Please give back, word for word, only the lines starting at the one containing "float_mul : float → float → float;" and ending at the one containing "if ((48 <=? n)" within the material below.

┄┄┄┄┄┄

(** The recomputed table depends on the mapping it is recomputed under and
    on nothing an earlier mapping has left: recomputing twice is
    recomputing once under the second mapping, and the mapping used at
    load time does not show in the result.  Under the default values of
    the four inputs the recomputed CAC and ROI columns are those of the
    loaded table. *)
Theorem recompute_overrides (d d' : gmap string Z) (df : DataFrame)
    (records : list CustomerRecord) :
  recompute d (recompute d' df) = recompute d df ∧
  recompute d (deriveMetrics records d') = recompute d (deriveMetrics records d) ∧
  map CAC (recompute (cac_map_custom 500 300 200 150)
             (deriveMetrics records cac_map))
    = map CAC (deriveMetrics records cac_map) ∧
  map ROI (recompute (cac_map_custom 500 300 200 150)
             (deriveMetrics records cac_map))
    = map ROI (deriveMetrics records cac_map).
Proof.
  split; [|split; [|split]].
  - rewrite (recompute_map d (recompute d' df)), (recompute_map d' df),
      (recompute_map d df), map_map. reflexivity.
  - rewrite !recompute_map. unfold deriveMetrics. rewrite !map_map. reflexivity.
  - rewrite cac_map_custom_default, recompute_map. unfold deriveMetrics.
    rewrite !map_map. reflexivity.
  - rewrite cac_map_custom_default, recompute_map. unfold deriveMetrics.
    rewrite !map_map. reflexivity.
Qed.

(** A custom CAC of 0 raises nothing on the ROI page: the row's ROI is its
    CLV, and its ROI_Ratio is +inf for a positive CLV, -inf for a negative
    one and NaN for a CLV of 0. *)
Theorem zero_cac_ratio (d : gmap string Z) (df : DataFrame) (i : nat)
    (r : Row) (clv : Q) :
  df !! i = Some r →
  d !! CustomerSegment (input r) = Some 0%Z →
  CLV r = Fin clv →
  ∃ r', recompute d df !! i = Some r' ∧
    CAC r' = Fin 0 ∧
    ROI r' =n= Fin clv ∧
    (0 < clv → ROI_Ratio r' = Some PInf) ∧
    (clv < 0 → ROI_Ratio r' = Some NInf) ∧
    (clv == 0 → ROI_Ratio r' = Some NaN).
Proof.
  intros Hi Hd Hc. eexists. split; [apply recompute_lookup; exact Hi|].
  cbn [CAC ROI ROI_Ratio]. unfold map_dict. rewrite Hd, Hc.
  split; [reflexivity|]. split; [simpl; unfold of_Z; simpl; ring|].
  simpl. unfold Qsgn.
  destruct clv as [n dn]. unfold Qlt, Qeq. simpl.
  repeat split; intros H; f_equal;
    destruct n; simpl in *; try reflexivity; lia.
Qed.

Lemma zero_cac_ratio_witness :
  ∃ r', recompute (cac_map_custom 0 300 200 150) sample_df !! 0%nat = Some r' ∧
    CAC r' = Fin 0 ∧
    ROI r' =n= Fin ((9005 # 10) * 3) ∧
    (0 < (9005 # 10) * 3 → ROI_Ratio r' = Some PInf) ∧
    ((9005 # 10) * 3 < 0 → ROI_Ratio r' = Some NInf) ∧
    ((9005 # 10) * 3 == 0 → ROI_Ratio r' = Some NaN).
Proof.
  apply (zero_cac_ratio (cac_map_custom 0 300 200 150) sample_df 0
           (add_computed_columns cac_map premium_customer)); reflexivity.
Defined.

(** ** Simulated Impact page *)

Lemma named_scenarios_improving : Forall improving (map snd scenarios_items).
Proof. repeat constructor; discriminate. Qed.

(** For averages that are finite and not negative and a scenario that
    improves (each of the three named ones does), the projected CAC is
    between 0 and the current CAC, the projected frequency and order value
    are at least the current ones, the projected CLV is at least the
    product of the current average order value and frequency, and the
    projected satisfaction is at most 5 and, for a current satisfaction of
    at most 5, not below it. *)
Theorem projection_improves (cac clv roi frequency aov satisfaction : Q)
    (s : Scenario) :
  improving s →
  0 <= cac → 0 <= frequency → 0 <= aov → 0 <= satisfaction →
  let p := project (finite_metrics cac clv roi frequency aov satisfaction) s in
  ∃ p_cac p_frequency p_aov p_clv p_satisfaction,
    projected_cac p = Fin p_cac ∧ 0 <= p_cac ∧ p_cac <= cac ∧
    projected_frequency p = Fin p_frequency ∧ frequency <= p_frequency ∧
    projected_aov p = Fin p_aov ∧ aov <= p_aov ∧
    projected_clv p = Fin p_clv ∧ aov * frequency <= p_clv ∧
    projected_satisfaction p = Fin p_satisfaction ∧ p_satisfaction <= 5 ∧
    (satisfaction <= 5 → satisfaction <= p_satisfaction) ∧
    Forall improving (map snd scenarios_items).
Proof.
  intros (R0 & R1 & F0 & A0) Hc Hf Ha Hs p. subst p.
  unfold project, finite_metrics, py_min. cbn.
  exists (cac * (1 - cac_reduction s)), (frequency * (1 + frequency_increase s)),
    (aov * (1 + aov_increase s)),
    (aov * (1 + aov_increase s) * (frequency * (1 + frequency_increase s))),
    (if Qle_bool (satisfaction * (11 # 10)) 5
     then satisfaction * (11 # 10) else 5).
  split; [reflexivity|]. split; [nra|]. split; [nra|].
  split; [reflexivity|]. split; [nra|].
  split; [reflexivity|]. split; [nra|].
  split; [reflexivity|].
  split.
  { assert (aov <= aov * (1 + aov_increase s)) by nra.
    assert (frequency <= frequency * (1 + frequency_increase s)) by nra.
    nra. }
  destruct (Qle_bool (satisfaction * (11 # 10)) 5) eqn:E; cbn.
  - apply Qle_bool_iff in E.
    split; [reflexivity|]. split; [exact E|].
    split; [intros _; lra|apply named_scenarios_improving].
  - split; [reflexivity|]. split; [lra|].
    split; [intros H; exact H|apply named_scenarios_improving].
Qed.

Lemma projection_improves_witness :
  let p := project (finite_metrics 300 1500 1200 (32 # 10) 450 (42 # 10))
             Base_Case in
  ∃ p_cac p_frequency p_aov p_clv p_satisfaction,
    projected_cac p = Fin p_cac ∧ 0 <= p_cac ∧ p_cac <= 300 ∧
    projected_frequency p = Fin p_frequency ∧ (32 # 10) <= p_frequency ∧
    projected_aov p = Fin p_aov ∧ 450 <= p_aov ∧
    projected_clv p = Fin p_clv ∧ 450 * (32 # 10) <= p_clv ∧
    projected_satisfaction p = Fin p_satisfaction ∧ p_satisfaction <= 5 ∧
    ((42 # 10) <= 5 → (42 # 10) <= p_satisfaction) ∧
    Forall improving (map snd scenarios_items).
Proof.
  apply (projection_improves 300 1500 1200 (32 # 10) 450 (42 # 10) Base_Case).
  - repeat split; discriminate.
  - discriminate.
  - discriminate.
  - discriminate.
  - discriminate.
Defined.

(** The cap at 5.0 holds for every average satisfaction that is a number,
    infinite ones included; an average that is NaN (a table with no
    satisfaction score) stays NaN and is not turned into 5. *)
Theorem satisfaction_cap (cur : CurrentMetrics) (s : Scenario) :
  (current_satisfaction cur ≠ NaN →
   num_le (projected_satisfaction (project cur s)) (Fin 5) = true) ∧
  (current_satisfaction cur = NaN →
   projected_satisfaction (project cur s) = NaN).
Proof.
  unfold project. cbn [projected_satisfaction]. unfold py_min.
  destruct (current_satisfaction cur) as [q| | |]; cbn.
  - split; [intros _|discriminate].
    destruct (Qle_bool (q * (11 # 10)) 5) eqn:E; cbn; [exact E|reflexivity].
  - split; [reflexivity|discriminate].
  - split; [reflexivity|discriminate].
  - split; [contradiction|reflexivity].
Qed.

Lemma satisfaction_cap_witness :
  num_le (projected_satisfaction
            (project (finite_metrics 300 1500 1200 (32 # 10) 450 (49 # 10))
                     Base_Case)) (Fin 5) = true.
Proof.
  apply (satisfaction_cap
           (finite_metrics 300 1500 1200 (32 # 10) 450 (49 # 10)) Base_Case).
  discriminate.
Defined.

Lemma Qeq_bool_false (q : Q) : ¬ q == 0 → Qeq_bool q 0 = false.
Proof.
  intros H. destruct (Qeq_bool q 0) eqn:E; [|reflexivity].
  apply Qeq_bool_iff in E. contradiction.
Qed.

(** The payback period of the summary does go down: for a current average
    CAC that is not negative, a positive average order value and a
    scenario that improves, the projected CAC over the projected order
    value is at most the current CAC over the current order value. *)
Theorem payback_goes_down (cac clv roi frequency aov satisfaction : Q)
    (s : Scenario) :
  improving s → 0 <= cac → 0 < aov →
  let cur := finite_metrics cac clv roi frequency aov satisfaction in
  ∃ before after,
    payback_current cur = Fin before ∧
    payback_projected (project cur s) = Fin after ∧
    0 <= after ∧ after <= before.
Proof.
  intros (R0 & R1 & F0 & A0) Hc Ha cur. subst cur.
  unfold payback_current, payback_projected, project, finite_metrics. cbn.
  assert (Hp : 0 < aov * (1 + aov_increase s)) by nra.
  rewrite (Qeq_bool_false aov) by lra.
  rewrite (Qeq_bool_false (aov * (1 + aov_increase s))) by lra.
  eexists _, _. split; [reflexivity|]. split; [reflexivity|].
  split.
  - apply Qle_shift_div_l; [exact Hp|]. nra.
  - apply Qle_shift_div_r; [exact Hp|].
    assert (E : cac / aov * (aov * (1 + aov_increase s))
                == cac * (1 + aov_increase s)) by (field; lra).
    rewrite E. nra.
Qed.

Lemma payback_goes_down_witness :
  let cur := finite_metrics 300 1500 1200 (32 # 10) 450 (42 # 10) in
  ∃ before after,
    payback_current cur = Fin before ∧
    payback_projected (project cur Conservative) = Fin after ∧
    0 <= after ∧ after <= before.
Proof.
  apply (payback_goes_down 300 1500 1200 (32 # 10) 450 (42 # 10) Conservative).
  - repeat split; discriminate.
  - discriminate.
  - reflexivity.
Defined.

┄┄┄┄┄┄

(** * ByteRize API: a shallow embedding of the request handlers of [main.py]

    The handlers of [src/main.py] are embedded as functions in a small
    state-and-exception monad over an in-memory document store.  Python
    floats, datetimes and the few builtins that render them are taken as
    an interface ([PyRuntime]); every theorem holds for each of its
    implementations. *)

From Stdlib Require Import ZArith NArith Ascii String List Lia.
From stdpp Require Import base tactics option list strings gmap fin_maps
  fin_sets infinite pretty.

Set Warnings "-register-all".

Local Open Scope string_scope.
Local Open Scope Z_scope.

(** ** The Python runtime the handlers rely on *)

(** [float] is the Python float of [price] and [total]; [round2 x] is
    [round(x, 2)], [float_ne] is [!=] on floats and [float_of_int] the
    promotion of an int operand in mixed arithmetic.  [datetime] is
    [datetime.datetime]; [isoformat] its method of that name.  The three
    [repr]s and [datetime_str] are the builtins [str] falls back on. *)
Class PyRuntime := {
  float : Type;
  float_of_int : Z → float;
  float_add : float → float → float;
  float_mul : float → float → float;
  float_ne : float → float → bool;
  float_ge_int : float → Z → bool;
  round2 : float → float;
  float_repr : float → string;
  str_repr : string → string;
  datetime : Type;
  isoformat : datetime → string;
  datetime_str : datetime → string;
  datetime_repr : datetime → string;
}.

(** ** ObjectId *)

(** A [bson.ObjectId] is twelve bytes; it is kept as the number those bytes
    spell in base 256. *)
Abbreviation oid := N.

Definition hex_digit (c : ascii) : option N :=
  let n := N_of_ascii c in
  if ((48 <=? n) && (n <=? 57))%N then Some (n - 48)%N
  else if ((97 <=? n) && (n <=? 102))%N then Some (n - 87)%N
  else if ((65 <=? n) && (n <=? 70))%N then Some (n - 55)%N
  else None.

┄┄┄┄┄┄

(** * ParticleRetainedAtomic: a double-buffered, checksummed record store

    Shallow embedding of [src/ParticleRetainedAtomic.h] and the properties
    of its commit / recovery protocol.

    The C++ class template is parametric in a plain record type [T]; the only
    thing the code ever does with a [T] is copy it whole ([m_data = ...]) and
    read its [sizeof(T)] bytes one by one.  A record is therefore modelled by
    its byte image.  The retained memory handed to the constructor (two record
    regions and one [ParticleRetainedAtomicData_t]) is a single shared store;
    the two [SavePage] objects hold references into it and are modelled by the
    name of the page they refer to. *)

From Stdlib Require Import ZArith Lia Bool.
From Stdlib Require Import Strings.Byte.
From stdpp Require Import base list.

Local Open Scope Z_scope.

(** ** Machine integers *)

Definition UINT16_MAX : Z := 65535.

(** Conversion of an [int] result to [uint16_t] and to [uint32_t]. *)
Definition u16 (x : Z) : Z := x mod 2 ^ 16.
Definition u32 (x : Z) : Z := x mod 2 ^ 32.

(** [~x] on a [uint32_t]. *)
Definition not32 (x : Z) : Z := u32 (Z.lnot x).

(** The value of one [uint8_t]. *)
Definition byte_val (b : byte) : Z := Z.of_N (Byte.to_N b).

┄┄┄┄┄┄

-- Written solution --
  float_mul : float → float → float;
  float_ne : float → float → bool;
  float_ge_int : float → Z → bool;
  round2 : float → float;
  float_repr : float → string;
  str_repr : string → string;
  datetime : Type;
  isoformat : datetime → string;
  datetime_str : datetime → string;
  datetime_repr : datetime → string;
}.

(** ** ObjectId *)

(** A [bson.ObjectId] is twelve bytes; it is kept as the number those bytes
    spell in base 256. *)
Abbreviation oid := N.

Definition hex_digit (c : ascii) : option N :=
  let n := N_of_ascii c in
  if ((48 <=? n) && (n <=? 57))%N then Some (n - 48)%N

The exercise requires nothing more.